The Author Wants You to Know...

Name: Michael Colon 

Born and raised in New York City. I currently reside in New York and am excited to begin my writing journey. I love creative writing, and my mission is to use my craft to impact the lives of others. My writing style can best be described as introspective, reflective, direct, informative, and symbolic. I use life’s many perceptual lenses to draw inspiration for my next piece. 

"I held myself back from a lot of other things in life. Now, with a free mind to fly, I needed to slow down so I would not burn myself out in mile one."

A brisk sunny morning in New York City during the end of a grueling winter signaled my first ever race that I would partake in. This 5K would set the stage for other races I would run in. I remember waking up Sunday morning of race day and wanting to get to Central Park as soon as possible. The excitement of earning my first finishers medal gave me enough energy that no cup of joe could. The finisher's medal symbolizes something deeper I wanted to prove to myself. Before leaving my apartment, I ate a light breakfast of eggs and fruit. When my wife pinned my race bib to my sweater, I saw those numbers like a stamp of approval to push past the limit.

I sat proudly on the train with my wife, wearing my number like a superhero logo on my chest. At every stop the train passed, I imagined myself running with the train, leaping through scenes of different neighborhoods to obtain my prize. When we got off the train, I wanted to sprint down the Manhattan avenues to Central Park when I saw more runners wearing their numbers up ahead.

Central Park, the natural organic heart of New York City, would be turned into a serene green arena for others to express themselves in running form. Before making my way to the starting line, I kissed my wife and stood amongst the other participants. I looked around at all walks of life huddled together, getting ready to meet their own goals with thanksgiving in my heart to share this memory with them.

After the national anthem, the countdown began, and my heart was racing before my feet made strides forward. The countdown ended, and the gun went off, causing the army of runners to move toward the finish line one muscle contraction at a time. I tried my best to stay with the pack of hundreds of people, but I couldn't help but gallop and take long strides from the back of the pack. I needed to release the pent-up excitement of getting myself to participate in this shared event with other people who wanted to push themselves for the better. For most of my life, I held myself back from competing seriously, such as events like this. I held myself back from a lot of other things in life. Now, with a free mind to fly, I needed to slow down so I would not burn myself out in mile one.

During my run, I took in the beauty of Central Park, with the skyline of trees and skyscrapers in the background and the morning sun reflecting off the buildings. The twists and turns mimicked the unexpected hardships of my life. The uphill runs in mile two replicated the uphill battles I faced within myself. The cold temperatures and my hurting muscles reflected the heartache of feeling alone during my struggles. The frigid temperatures soon went away when communicating with other runners using the sounds of footsteps pounding on the ground as a universal language of love and drive. The pain went away and became beautiful, like the park.
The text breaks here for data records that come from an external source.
(** [X] are the credentials that are not the engine's to end. *)
Record inv (X : string -> string -> Prop) (y : sys) : Prop := mkInv {
  inv_key id l : leases (engine (st y)) !! id = Some l -> l_ID l = id /\ id ∈ drawn y;
  inv_owners : NoDup (omap f_owner (flights y));
  inv_commit p r t k id c : FCommit p r t k id c ∈ flights y -> leases (engine (st y)) !! id = None;
  inv_enqueue l : FEnqueue l ∈ flights y -> exists l', leases (engine (st y)) !! l_ID l = Some l' /\ l_State l' = LeaseRevoked;
  inv_owner f id : f ∈ flights y -> f_owner f = Some id -> id ∈ drawn y /\ forall x, item (st y) (flights y) x -> ri_LeaseID x <> id;
  inv_item x : item (st y) (flights y) x ->
    ri_LeaseID x ∈ drawn y /\ forall l, leases (engine (st y)) !! ri_LeaseID x = Some l -> l_State l = LeaseRevoked;
  inv_items x x' : item (st y) (flights y) x -> item (st y) (flights y) x' -> ri_LeaseID x = ri_LeaseID x' -> x = x';
  inv_live p ref : live (backend (st y)) p ref -> X p ref \/ covered (st y) (flights y) p ref
}.

(** ** Its preservation *)

Lemma elem_items (fl : list open_call) x : x ∈ mbind f_items fl <-> exists f, f ∈ fl /\ x ∈ f_items f.
Proof. rewrite list_elem_of_bind. naive_solver. Qed.

Lemma elem_owners (fl : list open_call) id : id ∈ omap f_owner fl <-> exists f, f ∈ fl /\ f_owner f = Some id.
Proof. apply list_elem_of_omap. Qed.

Lemma owners_perm (fl fl' : list open_call) : fl ≡ₚ fl' -> omap f_owner fl ≡ₚ omap f_owner fl'.
Proof.
  induction 1 as [|f l l' _ IH|f g l|l l' l'' _ IH _ IH']; cbn.
  - done.
  - by destruct (f_owner f); rewrite IH.
  - destruct (f_owner f), (f_owner g); try done. apply Permutation_swap.
  - by rewrite IH.
Qed.

(** What keeps a credential covered while the leases stay as they are. *)
Lemma covered_mono s s' fl fl' p ref : engine s' = engine s ->
  (forall x, ri_Provider x = p -> ri_BackendRef x = ref -> queued (queue s) x -> ~ finishing fl (ri_LeaseID x) ->
    queued (queue s') x /\ ~ finishing fl' (ri_LeaseID x)) ->
  (forall f, f ∈ fl -> held f p ref -> f ∈ fl') ->
  covered s fl p ref -> covered s' fl' p ref.
Proof.
  intros He Hq Hf [Ha|[(x & Hx & Hp & Hr & Hfin)|(f & Hin & Hh)]].
  - left. by rewrite He.
  - right; left. destruct (Hq x Hp Hr Hx Hfin) as [H1' H2']. by exists x.
  - right; right. exists f. auto.
Qed.

(** A step that leaves the leases and takes no part in issuing or enqueueing. *)
Lemma inv_weaken X s fl d s' fl' d' : inv X (mkSys s fl d) -> engine s' = engine s ->
  (forall f, f_owner f <> None -> f ∈ fl' -> f ∈ fl) -> NoDup (omap f_owner fl') ->
  (forall x, item s' fl' x -> item s fl x) -> d ⊆ d' ->
  (forall p ref, live (backend s') p ref -> X p ref \/ covered s' fl' p ref) ->
  inv X (mkSys s' fl' d').
Proof.
  intros [Hk Ho Hc Hq Hw Hi Hu Hl] He Hf Hnd Hit Hd Hlive. cbn in *. split; cbn; rewrite ?He.
  - intros id l Hid. destruct (Hk id l Hid). auto.
  - done.
  - intros p r t k id c Hin. eapply Hc, Hf, Hin. done.
  - intros l Hin. apply Hq, Hf; done.
  - intros f id Hin Hid. destruct (Hw f id) as [H1' H2']; [apply Hf; congruence|done|]. auto.
  - intros x Hx. destruct (Hi x (Hit x Hx)). auto.
  - intros x x' Hx Hx'. auto.
  - done.
Qed.

Lemma inv_perm X s fl fl' d : fl ≡ₚ fl' -> inv X (mkSys s fl d) -> inv X (mkSys s fl' d).
Proof.
  intros HP HI. eapply inv_weaken; try exact HI; try done.
  - intros f _. by rewrite HP.
  - rewrite <- (owners_perm _ _ HP). apply (inv_owners _ _ HI).
  - intros x. unfold item. by rewrite HP.
  - intros p ref Hp. destruct (inv_live _ _ HI p ref Hp) as [|Hc]; [by left|right]. revert Hc. apply covered_mono; cbn.
    + done.
    + intros x _ _ Hx Hn. split; [done|]. intros (it & l & Hin & He). apply Hn. exists it, l. by rewrite HP.
    + intros f. by rewrite HP.
Qed.

(** The open_call that moves is brought to the front. *)
Lemma inv_front X y f fs : flights y ≡ₚ f :: fs -> inv X y -> inv X (mkSys (st y) (f :: fs) (drawn y)).
Proof. destruct y as [s fl d]. apply inv_perm. Qed.

Lemma item_cons s f fl x : item s (f :: fl) x <-> x ∈ f_items f \/ item s fl x.
Proof. unfold item. cbn. rewrite elem_of_app. tauto. Qed.

Lemma finishing_cons f fl id :
  finishing (f :: fl) id <-> (exists it l, f = FDone it l /\ ri_LeaseID it = id) \/ finishing fl id.
Proof.
  unfold finishing. split.
  - intros (it & l & Hin & Hid). apply elem_of_cons in Hin as [<-|Hin]; [left|right]; eauto.
  - intros [(it & l & -> & Hid)|(it & l & Hin & Hid)]; exists it, l; rewrite elem_of_cons; auto.
Qed.

Lemma nodup_tail f (fl : list open_call) : NoDup (omap f_owner (f :: fl)) -> NoDup (omap f_owner fl).
Proof. cbn. destruct (f_owner f); [|done]. by intros [_ H']%NoDup_cons. Qed.
(** What [Decrypt] does in a later state with a text of [Encrypt]. *)
Lemma Decrypt_later t k k' name pt aad nonce ct aad' : ring_ok t k -> ring_ok t k' -> ring_later k k' ->
  (forall nk, keys k !! name = Some nk -> Z.of_nat (latest nk) < 2 ^ 63) -> request pt aad nonce ->
  (Encrypt name pt aad nonce k).1 = Ok ct ->
  exists key, length key = 32%nat /\
  (Decrypt name ct aad' k').1 =
    match gcm_open key nonce (gcm_seal key nonce pt (aad_ k name aad)) (aad_ k name aad') with
    | Some pt' => Ok pt'
    | None => Err (TransitCrypto OpenFailed)
    end.
Proof.
  intros Hk Hk' Hl Hb (Hpt & Haad & Hnonce & Hn) He. destruct (Encrypt_ok _ _ _ _ _ _ _ Hk He) as (nk & key & Hnk & Hkd & Hkey & Hlen & Hkb & ->).
  exists key. split; [done|]. destruct (Hl name nk Hnk) as (nk' & Hnk' & [Hkd' Hle [extra Hpre]]).
  destruct Hk as [Ht Hok], Hk' as [Ht' Hok']. destruct (Hok name nk Hnk) as [Hf Ha _ _ _ _]. specialize (Ha Hkd).
  assert (Hcb : Forall is_byte (nonce ++ gcm_seal key nonce pt (aad_ k name aad))).
  { apply Forall_app. split; [done|]. apply gcm_seal_bytes; try done. by apply aad_bytes. }
  assert (Hkey' : aead nk' !! latest nk = Some key) by (rewrite Hpre; by apply lookup_app_l_Some).
  assert (Hlen' : (latest nk < length (aead nk'))%nat) by (rewrite Hpre, length_app; lia).
  unfold Decrypt. rewrite Hnk', Hkd', Hkd, parse_format by (try done; by apply Hb). cbn [String.eqb Ascii.eqb Bool.eqb negb KindAEAD].
  rewrite (proj2 (Z.ltb_ge (Z.of_nat (latest nk)) 1)) by lia.
  rewrite (proj2 (Z.leb_gt (Z.of_nat (length (aead nk'))) (Z.of_nat (latest nk)))) by lia. cbn [orb].
  rewrite Nat2Z.id, Hkey'.
  rewrite AESGCMOpen_app by done. unfold aad_. rewrite Ht, Ht'. by destruct (gcm_open _ _ _ _).
Qed.

Lemma Encrypt_version t k name pt aad nonce ct : ring_ok t k -> request pt aad nonce ->
  (forall nk, keys k !! name = Some nk -> Z.of_nat (latest nk) < 2 ^ 63) -> (Encrypt name pt aad nonce k).1 = Ok ct ->
  exists nk, keys k !! name = Some nk /\ CiphertextVersion ct = Ok (Z.of_nat (latest nk)).
Proof.
  intros Hk (Hpt & Haad & Hnonce & _) Hb He. destruct (Encrypt_ok _ _ _ _ _ _ _ Hk He) as (nk & key & Hnk & _ & _ & _ & Hkb & ->).
  exists nk. split; [done|]. unfold CiphertextVersion. rewrite parse_format; [done| |by apply Hb].
  apply Forall_app. split; [done|]. apply gcm_seal_bytes; try done. by apply aad_bytes.
Qed.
"I am starting my journey of personal healing toward a finish line in my mind, and that is gorgeous."

I knew I would not finish in first, second, or third place, but my goal was to humbly accept the success of not giving up on myself like I always used to do. Mile two seemed like it would never end and when I reached mile three, I fell into a flow state, let go of everything I struggled with, and became like birds flying above me in the same direction. At the end of the race, the finish line greeted me with people cheering, but most importantly, my wife was there. Seeing my wife waiting for me with a proud smile made ending this joyful experience of pushing my body and mind more worth it. I turned to her iPhone and waved, signaling the closing chapter of many more mental and physical races I would embark on, each with its journey of harmonic emotions as a tune to self-discovery.

One of the event workers handed me my finishers medal, and when I put it on, I realized the carrot dangling in front of me was a new me that had grown just a little more in disguise as a colorful medal. I felt so proud of myself for not quitting and believing in myself. Sure, I did not finish in first place, but I finished first in my own rights. Looking at my medal, I see it was much more than a snowflake emblem with the current year and 5K engraved on it. This trophy on my body reflected where my heart was when stepping out of my comfort zone.

Before leaving Central Park, I looked back at it one more time, looking forward to my next experience there. I wore my medal and bib on the trains back home. When I got home, I hung up my medal and thought about what other journeys could be out there and how far I could push myself.

"I would always avoid competing with others out of either shame or fear. That 5K reminded me that we are all on our paths of growth no matter where we are from."